Dataset records Block Start
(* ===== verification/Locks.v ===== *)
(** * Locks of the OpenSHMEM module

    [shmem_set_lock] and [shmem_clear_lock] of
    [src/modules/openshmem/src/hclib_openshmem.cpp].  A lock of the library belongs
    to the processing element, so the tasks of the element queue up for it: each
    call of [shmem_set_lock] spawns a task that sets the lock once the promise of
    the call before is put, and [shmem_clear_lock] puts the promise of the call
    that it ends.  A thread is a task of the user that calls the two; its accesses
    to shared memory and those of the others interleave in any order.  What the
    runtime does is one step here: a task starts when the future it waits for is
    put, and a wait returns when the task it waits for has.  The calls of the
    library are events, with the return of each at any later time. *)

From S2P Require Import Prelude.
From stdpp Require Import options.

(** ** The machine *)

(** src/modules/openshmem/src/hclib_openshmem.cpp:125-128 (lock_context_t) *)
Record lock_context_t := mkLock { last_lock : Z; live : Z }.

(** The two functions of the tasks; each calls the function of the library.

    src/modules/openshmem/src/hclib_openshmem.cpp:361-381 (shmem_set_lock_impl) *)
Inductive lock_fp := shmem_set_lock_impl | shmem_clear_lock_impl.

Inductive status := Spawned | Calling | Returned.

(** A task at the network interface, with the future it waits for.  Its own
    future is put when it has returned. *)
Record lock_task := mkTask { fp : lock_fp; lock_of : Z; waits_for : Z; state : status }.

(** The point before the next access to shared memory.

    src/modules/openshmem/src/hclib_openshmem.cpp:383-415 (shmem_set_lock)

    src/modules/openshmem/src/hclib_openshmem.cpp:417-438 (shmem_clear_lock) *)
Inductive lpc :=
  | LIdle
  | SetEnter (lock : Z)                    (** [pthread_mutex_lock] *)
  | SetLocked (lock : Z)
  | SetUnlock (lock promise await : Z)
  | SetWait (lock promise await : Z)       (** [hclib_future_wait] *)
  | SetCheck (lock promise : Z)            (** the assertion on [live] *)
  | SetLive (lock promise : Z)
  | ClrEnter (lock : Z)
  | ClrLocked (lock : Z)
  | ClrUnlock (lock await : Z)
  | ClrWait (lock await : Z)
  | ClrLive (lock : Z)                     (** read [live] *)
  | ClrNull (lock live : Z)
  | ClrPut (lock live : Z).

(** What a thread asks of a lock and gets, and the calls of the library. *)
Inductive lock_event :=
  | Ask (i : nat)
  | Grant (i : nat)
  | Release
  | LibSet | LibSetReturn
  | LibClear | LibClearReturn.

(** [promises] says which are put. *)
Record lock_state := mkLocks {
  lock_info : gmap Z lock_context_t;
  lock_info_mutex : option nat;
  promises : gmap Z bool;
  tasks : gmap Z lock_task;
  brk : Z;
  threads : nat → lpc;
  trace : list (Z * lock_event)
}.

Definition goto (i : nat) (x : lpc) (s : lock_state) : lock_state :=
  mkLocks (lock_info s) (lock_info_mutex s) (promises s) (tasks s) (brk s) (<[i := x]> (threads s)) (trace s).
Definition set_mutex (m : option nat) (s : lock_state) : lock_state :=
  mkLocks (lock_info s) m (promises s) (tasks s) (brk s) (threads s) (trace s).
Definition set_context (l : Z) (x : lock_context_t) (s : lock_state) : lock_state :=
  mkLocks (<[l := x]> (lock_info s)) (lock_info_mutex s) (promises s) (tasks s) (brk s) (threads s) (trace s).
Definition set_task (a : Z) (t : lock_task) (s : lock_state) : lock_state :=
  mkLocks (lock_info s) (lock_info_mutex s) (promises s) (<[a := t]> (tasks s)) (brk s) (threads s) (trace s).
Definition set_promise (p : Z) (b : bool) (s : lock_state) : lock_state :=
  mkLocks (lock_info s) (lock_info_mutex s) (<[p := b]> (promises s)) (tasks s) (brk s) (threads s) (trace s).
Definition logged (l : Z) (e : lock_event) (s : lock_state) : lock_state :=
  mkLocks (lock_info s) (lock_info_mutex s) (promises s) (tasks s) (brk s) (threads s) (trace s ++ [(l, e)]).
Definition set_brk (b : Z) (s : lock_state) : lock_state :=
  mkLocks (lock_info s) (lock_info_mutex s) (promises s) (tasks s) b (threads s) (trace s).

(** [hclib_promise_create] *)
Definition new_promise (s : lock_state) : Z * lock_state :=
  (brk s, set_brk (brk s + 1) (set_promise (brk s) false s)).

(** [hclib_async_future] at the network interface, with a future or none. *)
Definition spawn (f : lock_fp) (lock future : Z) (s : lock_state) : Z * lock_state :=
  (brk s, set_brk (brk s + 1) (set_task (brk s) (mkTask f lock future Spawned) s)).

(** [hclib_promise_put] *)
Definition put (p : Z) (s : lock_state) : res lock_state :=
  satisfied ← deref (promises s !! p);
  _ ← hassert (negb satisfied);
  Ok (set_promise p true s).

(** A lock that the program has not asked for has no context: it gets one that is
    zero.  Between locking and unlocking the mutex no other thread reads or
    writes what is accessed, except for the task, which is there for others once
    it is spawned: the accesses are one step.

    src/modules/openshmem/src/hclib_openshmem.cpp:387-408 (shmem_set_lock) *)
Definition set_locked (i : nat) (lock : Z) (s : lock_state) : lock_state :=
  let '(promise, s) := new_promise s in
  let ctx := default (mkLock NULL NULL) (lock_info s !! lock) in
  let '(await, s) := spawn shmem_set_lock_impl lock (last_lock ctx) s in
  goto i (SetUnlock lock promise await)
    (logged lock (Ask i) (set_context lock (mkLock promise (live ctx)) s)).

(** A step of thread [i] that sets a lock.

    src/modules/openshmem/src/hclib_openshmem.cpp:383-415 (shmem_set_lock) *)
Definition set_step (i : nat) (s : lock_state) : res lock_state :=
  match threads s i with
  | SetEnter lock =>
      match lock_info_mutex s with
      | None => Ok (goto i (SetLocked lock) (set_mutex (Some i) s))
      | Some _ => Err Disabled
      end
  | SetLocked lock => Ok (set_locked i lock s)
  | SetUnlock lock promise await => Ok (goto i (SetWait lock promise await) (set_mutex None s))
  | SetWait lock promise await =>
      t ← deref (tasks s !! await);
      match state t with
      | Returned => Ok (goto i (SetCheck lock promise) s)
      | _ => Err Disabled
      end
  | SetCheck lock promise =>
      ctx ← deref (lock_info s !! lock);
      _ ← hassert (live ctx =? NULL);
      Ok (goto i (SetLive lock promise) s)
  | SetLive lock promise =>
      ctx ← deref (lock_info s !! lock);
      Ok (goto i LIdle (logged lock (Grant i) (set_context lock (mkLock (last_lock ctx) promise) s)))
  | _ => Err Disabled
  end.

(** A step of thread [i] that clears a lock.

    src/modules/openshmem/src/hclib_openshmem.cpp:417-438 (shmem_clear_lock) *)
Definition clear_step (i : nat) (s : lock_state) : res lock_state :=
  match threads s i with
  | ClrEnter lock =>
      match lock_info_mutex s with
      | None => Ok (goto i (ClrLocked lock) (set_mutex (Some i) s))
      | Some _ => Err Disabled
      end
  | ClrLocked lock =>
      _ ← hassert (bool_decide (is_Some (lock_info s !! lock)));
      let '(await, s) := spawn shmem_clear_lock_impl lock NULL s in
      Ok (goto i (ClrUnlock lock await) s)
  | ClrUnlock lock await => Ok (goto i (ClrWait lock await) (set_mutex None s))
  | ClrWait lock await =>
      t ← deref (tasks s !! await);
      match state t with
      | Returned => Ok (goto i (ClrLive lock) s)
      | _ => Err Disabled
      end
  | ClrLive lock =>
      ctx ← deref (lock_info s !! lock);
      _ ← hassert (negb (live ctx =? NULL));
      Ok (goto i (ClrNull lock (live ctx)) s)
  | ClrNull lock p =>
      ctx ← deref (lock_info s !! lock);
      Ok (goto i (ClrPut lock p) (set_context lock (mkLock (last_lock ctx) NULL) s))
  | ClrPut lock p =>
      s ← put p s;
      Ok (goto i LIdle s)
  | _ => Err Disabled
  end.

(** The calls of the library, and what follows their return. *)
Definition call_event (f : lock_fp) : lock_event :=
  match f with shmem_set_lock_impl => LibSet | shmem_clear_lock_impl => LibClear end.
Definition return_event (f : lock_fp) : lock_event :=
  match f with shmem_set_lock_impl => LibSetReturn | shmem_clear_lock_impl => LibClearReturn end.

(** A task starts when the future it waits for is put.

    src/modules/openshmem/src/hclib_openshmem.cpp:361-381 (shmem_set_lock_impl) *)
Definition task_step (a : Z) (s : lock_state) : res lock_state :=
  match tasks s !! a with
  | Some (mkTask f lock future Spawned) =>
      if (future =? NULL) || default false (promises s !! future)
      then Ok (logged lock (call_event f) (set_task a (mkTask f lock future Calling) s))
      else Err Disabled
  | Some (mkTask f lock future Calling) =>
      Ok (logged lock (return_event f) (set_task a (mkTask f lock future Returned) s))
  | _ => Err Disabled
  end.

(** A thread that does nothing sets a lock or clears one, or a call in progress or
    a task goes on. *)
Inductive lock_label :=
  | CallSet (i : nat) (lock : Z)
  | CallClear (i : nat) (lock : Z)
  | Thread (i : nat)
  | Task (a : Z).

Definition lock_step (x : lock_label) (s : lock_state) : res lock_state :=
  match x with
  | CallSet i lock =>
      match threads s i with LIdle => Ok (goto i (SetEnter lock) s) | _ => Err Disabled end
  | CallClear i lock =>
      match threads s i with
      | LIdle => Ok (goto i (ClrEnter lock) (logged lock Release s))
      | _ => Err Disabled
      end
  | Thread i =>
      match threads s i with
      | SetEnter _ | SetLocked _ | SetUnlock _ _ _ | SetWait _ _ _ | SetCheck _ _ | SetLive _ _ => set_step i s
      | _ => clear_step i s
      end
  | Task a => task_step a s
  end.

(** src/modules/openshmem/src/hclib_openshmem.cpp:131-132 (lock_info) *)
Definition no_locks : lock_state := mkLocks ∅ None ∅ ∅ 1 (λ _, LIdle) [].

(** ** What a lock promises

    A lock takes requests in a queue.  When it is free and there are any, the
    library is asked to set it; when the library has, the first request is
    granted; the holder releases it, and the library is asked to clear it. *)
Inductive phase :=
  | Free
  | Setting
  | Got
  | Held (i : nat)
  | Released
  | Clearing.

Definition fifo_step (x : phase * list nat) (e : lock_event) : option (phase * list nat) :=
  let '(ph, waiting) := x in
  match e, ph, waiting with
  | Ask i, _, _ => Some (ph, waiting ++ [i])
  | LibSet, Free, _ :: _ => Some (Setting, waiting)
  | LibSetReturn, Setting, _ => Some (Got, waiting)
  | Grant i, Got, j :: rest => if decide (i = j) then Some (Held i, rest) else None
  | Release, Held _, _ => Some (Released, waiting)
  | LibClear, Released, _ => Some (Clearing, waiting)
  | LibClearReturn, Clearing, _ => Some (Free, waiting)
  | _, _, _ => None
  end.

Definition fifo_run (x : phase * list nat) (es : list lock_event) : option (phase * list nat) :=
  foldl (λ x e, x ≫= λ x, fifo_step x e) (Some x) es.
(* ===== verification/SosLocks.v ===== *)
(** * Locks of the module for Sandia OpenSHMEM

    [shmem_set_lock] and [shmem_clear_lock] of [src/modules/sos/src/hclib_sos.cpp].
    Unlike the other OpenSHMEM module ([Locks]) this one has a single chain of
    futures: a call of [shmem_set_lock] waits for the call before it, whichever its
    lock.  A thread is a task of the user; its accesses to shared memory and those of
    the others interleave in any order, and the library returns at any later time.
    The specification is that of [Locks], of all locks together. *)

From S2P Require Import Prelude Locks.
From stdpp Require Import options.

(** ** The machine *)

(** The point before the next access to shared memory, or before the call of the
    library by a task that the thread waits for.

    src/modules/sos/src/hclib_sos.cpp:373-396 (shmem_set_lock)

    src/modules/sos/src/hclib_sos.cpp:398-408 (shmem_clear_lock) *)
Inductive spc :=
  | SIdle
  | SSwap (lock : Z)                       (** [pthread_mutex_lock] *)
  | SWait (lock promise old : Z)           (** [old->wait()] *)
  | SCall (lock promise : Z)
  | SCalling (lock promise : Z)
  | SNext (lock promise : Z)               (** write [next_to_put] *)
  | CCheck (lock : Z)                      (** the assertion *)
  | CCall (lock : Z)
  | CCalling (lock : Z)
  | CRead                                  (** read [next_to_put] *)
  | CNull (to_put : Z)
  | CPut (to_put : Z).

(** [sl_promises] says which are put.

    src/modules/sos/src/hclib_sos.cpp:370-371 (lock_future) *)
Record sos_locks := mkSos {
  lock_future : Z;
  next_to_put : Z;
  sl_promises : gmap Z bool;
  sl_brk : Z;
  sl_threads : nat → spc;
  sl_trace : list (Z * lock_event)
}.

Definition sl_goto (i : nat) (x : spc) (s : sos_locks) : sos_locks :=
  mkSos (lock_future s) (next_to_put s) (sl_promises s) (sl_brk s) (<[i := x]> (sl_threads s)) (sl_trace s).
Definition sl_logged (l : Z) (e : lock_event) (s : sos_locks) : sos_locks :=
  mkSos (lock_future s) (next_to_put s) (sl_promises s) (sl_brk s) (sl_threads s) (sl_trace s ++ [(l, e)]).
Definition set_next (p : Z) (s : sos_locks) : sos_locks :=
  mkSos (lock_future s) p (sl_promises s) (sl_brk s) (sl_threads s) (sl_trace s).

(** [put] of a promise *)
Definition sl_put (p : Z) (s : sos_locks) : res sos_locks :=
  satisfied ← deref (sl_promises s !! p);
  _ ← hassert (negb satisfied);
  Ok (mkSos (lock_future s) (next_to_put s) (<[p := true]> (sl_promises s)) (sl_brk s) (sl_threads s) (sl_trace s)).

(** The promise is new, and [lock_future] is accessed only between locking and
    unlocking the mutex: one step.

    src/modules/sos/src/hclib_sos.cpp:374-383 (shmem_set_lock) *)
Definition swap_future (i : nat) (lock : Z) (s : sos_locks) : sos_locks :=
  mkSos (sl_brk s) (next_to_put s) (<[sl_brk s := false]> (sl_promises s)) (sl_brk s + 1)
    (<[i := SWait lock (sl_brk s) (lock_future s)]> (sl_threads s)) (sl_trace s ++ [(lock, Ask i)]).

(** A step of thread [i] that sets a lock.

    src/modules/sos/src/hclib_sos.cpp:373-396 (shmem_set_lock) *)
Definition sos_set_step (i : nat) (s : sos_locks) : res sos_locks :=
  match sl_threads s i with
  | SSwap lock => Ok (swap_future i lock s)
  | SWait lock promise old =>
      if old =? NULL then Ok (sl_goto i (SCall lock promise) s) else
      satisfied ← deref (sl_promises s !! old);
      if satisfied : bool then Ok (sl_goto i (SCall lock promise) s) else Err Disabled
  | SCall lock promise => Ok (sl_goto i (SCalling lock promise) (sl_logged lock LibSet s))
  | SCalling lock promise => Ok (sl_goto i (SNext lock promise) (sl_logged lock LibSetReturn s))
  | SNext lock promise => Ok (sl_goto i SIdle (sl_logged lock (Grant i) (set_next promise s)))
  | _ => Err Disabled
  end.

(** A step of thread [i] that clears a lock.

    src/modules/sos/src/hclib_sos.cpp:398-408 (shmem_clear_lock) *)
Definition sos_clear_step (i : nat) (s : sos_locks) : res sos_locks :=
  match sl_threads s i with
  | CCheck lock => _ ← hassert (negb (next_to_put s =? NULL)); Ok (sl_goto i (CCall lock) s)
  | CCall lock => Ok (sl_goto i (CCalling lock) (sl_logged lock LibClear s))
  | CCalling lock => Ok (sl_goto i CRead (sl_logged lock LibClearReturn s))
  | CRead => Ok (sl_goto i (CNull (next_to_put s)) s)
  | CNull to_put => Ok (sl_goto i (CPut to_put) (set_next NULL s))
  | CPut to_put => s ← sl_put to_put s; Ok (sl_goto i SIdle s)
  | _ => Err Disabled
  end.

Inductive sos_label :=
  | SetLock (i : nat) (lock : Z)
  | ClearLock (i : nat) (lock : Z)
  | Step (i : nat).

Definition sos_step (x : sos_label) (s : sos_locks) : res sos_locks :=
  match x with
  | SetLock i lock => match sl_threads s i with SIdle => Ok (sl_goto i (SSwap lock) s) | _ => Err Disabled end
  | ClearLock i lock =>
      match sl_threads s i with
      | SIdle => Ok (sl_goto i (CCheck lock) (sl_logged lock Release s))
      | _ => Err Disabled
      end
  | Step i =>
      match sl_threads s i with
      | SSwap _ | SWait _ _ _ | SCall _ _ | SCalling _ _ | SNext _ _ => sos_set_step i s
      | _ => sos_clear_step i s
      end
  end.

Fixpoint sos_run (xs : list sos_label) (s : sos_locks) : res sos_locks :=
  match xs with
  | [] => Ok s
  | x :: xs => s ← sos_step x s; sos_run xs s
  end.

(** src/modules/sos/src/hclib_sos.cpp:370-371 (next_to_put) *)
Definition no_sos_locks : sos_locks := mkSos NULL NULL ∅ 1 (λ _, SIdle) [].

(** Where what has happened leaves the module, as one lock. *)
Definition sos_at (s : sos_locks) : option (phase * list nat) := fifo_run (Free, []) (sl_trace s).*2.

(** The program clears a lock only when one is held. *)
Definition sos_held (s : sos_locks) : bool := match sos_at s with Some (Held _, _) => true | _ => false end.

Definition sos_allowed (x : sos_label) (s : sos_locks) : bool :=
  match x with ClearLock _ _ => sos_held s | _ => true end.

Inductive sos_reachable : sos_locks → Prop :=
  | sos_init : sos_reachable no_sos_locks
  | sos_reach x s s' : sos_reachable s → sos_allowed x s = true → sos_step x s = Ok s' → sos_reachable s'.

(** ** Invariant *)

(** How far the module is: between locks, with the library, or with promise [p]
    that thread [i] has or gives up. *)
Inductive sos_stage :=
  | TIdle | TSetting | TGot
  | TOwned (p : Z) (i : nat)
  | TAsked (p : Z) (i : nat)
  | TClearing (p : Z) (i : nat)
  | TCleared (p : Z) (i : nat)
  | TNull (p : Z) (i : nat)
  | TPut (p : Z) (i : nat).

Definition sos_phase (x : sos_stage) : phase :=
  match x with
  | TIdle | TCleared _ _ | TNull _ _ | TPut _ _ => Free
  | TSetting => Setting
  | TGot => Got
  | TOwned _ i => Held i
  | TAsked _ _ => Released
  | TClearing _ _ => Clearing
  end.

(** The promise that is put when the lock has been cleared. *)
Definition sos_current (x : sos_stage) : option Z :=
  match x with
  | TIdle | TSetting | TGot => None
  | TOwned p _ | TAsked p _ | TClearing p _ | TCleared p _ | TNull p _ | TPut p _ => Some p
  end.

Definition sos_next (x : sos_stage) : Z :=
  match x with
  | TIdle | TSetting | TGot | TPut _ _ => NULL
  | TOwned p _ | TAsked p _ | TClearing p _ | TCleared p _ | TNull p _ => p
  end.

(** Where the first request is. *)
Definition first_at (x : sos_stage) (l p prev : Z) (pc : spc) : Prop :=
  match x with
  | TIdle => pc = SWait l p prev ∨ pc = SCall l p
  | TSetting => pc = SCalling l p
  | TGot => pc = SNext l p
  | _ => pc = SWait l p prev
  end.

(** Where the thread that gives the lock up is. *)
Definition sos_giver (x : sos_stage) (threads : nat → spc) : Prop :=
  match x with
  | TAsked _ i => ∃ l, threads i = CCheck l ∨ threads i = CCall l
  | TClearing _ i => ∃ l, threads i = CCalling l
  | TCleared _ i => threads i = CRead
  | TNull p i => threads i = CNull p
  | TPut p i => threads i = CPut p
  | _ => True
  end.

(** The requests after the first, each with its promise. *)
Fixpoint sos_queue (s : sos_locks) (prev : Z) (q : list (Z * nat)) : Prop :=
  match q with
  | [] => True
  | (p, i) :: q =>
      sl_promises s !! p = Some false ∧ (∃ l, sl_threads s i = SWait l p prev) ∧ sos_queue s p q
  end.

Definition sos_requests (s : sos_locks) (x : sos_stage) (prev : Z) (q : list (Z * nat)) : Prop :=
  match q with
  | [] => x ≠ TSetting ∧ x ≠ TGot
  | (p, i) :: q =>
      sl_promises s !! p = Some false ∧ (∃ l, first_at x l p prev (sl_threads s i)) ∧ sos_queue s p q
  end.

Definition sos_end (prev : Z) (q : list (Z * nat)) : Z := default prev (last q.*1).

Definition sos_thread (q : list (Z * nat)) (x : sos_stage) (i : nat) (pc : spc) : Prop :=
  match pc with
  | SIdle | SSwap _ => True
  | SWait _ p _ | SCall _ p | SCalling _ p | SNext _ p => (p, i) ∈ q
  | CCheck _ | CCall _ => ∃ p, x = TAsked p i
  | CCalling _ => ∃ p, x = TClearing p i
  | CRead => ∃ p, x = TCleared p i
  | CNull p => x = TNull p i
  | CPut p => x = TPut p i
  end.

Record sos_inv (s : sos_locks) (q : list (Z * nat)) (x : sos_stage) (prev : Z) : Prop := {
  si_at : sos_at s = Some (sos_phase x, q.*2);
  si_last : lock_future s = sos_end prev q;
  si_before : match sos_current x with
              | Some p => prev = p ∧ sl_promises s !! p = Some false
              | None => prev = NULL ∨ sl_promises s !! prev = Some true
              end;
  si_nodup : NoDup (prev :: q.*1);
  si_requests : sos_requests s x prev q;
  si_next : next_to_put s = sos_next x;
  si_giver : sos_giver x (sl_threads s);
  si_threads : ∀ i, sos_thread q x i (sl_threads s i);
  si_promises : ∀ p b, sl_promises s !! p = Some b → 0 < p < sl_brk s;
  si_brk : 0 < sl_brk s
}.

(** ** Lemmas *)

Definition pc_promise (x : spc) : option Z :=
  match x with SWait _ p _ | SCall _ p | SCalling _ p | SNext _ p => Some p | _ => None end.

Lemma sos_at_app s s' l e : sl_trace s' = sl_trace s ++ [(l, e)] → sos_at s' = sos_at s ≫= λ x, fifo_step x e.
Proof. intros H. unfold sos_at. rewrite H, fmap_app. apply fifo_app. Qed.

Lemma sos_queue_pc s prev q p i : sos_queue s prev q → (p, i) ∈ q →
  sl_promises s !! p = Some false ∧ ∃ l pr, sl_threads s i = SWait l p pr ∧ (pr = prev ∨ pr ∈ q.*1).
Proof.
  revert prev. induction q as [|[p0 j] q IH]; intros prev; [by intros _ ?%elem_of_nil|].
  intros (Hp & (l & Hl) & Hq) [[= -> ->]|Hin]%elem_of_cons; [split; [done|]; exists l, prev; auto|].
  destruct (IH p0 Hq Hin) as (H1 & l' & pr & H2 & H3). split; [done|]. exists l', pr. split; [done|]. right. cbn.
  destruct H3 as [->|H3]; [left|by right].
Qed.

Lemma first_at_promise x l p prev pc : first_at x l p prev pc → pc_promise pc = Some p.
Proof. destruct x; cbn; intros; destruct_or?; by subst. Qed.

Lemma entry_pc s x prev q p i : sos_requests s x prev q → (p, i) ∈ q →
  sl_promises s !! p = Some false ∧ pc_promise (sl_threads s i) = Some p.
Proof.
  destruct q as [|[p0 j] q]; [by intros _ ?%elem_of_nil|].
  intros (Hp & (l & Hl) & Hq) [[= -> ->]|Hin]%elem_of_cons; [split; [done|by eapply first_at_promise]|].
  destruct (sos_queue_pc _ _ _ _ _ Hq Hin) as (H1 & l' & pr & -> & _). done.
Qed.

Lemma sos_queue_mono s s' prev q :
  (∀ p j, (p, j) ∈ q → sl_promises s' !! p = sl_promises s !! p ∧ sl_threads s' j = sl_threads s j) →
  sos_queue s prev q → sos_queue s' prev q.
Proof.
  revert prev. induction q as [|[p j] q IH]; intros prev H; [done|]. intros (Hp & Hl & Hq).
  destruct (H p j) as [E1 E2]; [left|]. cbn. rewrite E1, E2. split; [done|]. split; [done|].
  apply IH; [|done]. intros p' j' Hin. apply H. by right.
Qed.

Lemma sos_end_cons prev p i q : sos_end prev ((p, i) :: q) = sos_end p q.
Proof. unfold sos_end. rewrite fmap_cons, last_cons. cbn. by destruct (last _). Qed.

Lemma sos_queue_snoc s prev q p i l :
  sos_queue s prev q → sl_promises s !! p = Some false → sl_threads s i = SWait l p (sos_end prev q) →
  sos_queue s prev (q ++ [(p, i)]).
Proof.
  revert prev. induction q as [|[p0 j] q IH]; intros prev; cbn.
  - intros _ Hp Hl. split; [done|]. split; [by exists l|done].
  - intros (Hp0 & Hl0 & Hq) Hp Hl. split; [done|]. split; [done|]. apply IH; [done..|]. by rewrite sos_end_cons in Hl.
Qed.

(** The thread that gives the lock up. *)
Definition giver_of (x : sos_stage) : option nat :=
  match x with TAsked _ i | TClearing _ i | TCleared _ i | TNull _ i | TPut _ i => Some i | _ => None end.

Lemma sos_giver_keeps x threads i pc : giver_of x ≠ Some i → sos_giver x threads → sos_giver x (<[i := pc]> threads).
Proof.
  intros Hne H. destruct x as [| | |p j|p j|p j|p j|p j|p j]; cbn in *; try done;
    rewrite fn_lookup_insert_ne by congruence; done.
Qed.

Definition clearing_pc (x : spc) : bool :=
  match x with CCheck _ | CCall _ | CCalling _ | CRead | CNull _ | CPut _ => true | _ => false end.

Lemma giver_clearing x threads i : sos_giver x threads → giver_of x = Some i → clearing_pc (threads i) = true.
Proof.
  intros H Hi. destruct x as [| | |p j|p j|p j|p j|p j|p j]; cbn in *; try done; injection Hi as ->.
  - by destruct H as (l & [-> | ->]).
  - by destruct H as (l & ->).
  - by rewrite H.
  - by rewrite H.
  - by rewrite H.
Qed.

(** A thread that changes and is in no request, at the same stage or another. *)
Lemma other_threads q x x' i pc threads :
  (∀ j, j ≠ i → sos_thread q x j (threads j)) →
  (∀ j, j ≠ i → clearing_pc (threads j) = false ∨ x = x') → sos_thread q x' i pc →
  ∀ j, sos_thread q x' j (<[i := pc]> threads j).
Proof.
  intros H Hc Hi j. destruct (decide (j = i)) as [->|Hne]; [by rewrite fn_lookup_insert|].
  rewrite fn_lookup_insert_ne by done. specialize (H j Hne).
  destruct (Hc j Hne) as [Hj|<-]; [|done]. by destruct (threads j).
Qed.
Dataset records Block End
## How to complete this task
The line above containing "Definition set_context (l", the line containing "(brk s, set_brk (brk s + 1) (set_promise", and every line between them are to be transcribed exactly; no other line is wanted.

## Final answer
Definition set_context (l : Z) (x : lock_context_t) (s : lock_state) : lock_state :=
  mkLocks (<[l := x]> (lock_info s)) (lock_info_mutex s) (promises s) (tasks s) (brk s) (threads s) (trace s).
Definition set_task (a : Z) (t : lock_task) (s : lock_state) : lock_state :=
  mkLocks (lock_info s) (lock_info_mutex s) (promises s) (<[a := t]> (tasks s)) (brk s) (threads s) (trace s).
Definition set_promise (p : Z) (b : bool) (s : lock_state) : lock_state :=
  mkLocks (lock_info s) (lock_info_mutex s) (<[p := b]> (promises s)) (tasks s) (brk s) (threads s) (trace s).
Definition logged (l : Z) (e : lock_event) (s : lock_state) : lock_state :=
  mkLocks (lock_info s) (lock_info_mutex s) (promises s) (tasks s) (brk s) (threads s) (trace s ++ [(l, e)]).
Definition set_brk (b : Z) (s : lock_state) : lock_state :=
  mkLocks (lock_info s) (lock_info_mutex s) (promises s) (tasks s) b (threads s) (trace s).

(** [hclib_promise_create] *)
Definition new_promise (s : lock_state) : Z * lock_state :=
  (brk s, set_brk (brk s + 1) (set_promise (brk s) false s)).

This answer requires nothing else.